Britain's Conservative-led administration says squatters are an anti-social scourge, and has begun moves to outlaw the practice of living in empty buildings without the owner's permission. It's currently a civil, rather than criminal, offense.
The idea seems to have wide public support, but faces opposition from squatters, housing charities and many legal experts – including one London judge, who has ordered a local authority to release a list of empty buildings to a squatting support group.
"The idea is being created that squatting is one of the biggest social evils facing our society, which is completely insane," said Taylor, sitting amid the bare floorboards and plaster walls of a damp, gutted house that appears to have been abandoned mid-renovation. "We're not advocating the idea that everybody should immediately go out and take over everybody else's houses."
She says this house had been empty for years when the squatters moved in a month ago. They have since reconnected the water and electricity – and pay the bills – and filled the house with scavenged or donated furniture.

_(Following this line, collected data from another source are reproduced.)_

Lemma TestSign_run req w :
  let normTP := NormalizeThumbprint (ts_Thumbprint req) in
  let digest := resolve_digest (ts_InputType req) (ts_Message req) (resolve_hash (ts_HashAlgo req)) in
  match result (TestSign req) w with
  | Done (Fail e) => normTP = "" ∨ digest = Fail e ∨
      ∃ d e', digest = Ret d ∧ test_signature req d w = Fail e' ∧ e = Wrap "test signing failed" e'
  | Done (Ret r) => normTP ≠ "" ∧ ∃ d sr, digest = Ret d ∧ test_signature req d w = Ret sr ∧
      tr_Thumbprint r = normTP ∧ tr_HashAlgorithm r = (resolve_hash (ts_HashAlgo req)).1.2 ∧
      tr_DigestHex r = hex_EncodeToString d ∧
      tr_Padding r = (resolve_padding (ts_Padding req)).2 ∧
      tr_SignatureAlgorithm r = SignatureAlgorithm sr ∧
      tr_SignatureHex r = hex_EncodeToString (Signature sr) ∧
      tr_SignatureBase64 r = base64_EncodeToString (Signature sr)
  | _ => True
  end.
Proof.
  intros normTP digest. unfold TestSign, result. fold normTP. case_bool_decide as Ht; [by left|].
  cbv zeta. rewrite bind_run. fold digest. unfold lift at 1. destruct digest as [d|e|]; simpl; [|auto|done].
  rewrite bind_run. unfold sys at 1. destruct (time_Now w) as [start w1] eqn:E1.
  rewrite bind_run. unfold with_store at 1. rewrite bind_run. unfold sys at 1.
  destruct (time_Now w1) as [now w2].
  assert (test_signature req d w = SignHash w1 normTP d (resolve_hash (ts_HashAlgo req)).1.1
    (resolve_padding (ts_Padding req)).1) as Hs by (unfold test_signature; by rewrite E1).
  rewrite <- Hs. rewrite bind_run. unfold lift at 1.
  destruct (test_signature req d w) as [sr|e|] eqn:Et; simpl; [|eauto 10|done].
  rewrite bind_run. unfold with_store. destruct (ListCertificates w2) as [certs|e|]; simpl; [..|done];
    (split; [done|]; exists d, sr; by split_and!).
Qed.
(** The hash and the padding a name stands for, and which one a request's
    spelling asks for (SHA-256 and PKCS #1 v1.5 when it is no other's). *)
Definition hash_called (name : string) : option (Z * (list Z → list Z)) :=
  if decide (name = "SHA-256") then Some (HashSHA256, sha256_Sum)
  else if decide (name = "SHA-384") then Some (HashSHA384, sha384_Sum)
  else if decide (name = "SHA-512") then Some (HashSHA512, sha512_Sum)
  else None.

Definition padding_called (name : string) : option Z :=
  if decide (name = "PSS") then Some RSAPaddingPSS
  else if decide (name = "PKCS#1 v1.5") then Some RSAPaddingPKCS1
  else None.

Definition asks_hash (typed name : string) : Prop :=
  let a := ToUpper (TrimSpace typed) in
  (name = "SHA-384" ↔ a = "SHA384" ∨ a = "SHA-384") ∧
  (name = "SHA-512" ↔ a = "SHA512" ∨ a = "SHA-512").
Lemma grows_randRunes (n : nat) : grows (randRunes n).
Proof.
  induction n as [|n IH]; cbn [randRunes]; [apply grows_ret|].
  apply grows_bind; [apply grows_Intn|]. intros k.
  apply grows_bind; [apply IH|]. intros r. apply grows_ret.
Qed.

Lemma grows_NewVaultPassword : grows NewVaultPassword.
Proof.
  unfold NewVaultPassword, randStringRunes.
  apply grows_bind; [apply grows_Now|]. intros t.
  apply grows_bind; [apply grows_Seed|]. intros _.
  apply grows_bind; [apply grows_randRunes|]. intros b. apply grows_ret.
Qed.

Lemma grows_initKeyring (s u : string) : grows (initKeyring s u).
Proof.
  unfold initKeyring.
  apply grows_bind; [apply grows_NewVaultPassword|]. intros p. apply grows_Set.
Qed.

Lemma grows_getPassword (v : Vault) : grows (getPassword v).
Proof.
  unfold getPassword, getPasswordKeyring, getPasswordEnv.
  destruct (keyring v); [apply grows_Get|].
  apply grows_bind; [apply grows_Getenv|]. intros p.
  destruct (String.eqb p ""); apply grows_ret.
Qed.

Lemma grows_loadFromDisk (v : Vault) : grows (loadFromDisk v).
Proof.
  unfold loadFromDisk.
  apply grows_bind; [apply grows_ReadFile|]. intros [data [e|]]; [apply grows_ret|].
  apply grows_bind; [apply grows_getPassword|]. intros [p [e|]]; [apply grows_ret|].
  apply grows_lift.
Qed.

Lemma grows_Write (v : Vault) (contents : string) : grows (Write v contents).
Proof.
  unfold Write.
  apply grows_bind; [apply grows_getPassword|]. intros [p [e|]]; [apply grows_ret|].
  apply grows_bind; [apply grows_lift|]. intros [s [e|]]; [apply grows_ret|].
  apply grows_WriteFile.
Qed.

Lemma grows_load_or_create (v : Vault) :
  grows (bind (loadFromDisk v)
              (fun '(_, err) =>
                 match err with
                 | Some e =>
                     if strings.Contains (Error e) "system cannot find the file specified"
                     then bind (Write v "") (fun err => ret (v, err))
                     else ret (v, Some e)
                 | None => ret (v, None)
                 end)).
Proof.
  apply grows_bind; [apply grows_loadFromDisk|]. intros [s [e|]]; [|apply grows_ret].
  destruct (strings.Contains _ _); [|apply grows_ret].
  apply grows_bind; [apply grows_Write|]. intros err. apply grows_ret.
Qed.

Lemma keyring_Get_world (s u : string) (w : world) :
  exists r, keyring.Get s u w = (Returns r, log (EvKeyringGet s u) w).
Proof.
  unfold keyring.Get. destruct (keyring_get_failure w); [eauto|].
  destruct (secrets w !! _); eauto.
Qed.
(** the members of a non-empty object after the opening brace *)
Fixpoint members (value : string -> option (Value * string)) (fuel : nat)
    (s : string) : option (list (string * Value) * string) :=
  match fuel with
  | O => None
  | S f =>
      match skipws s with
      | String q r0 =>
          if negb (code q =? 34) then None
          else
            match literal r0 with
            | None => None
            | Some (k, r1) =>
                match skipws r1 with
                | String c r2 =>
                    if negb (code c =? 58) then None
                    else
                      match value r2 with
                      | None => None
                      | Some (v, r3) =>
                          match skipws r3 with
                          | String d r4 =>
                              if code d =? 44 then
                                match members value f r4 with
                                | Some (kvs, rest) => Some ((k, v) :: kvs, rest)
                                | None => None
                                end
                              else if code d =? 125 then Some ([(k, v)], r4)
                              else None
                          | EmptyString => None
                          end
                      end
                | EmptyString => None
                end
            end
      | EmptyString => None
      end
  end.

(** the scanner's [maxNestingDepth] *)
Definition maxNestingDepth : Z := 10000.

According to official records, the house was bought by its current owners – a lawyer, his wife and his stepson – in 2006 and was last occupied, by tenants, in 2007. It was put up for sale a year ago but did not find a buyer.
That is an increasingly common occurrence in Britain's sluggish housing market, which is weighed down by a combination of cash-strapped buyers, banks reluctant to lend and owners unwilling to drop their asking price. It's one of several factors housing groups say is driving up the number of empty buildings at a time of economic hardship and rising rents.
The owner declined to discuss the case but said he intended to get the house back. The squatters say they will move if served with an eviction order, which can be a lengthy process.
Squatting is a well-established, if generally unwelcome, tradition in Britain. While the government does not keep hard numbers, it cites an estimate of 20,000 squatters nationwide. In England and Wales it is a civil rather than a criminal matter, so while squatters can be evicted by the courts, they don't get fines or go to jail.
Justice Minister Crispin Blunt said something needs to be done to lessen the "distress and misery" squatters cause.
"Law-abiding property owners or occupiers who work hard for a living can spend thousands of pounds evicting squatters from their properties, repairing damage and clearing up the debris they have left behind," he said as he asked for public input, the first step toward changing the law.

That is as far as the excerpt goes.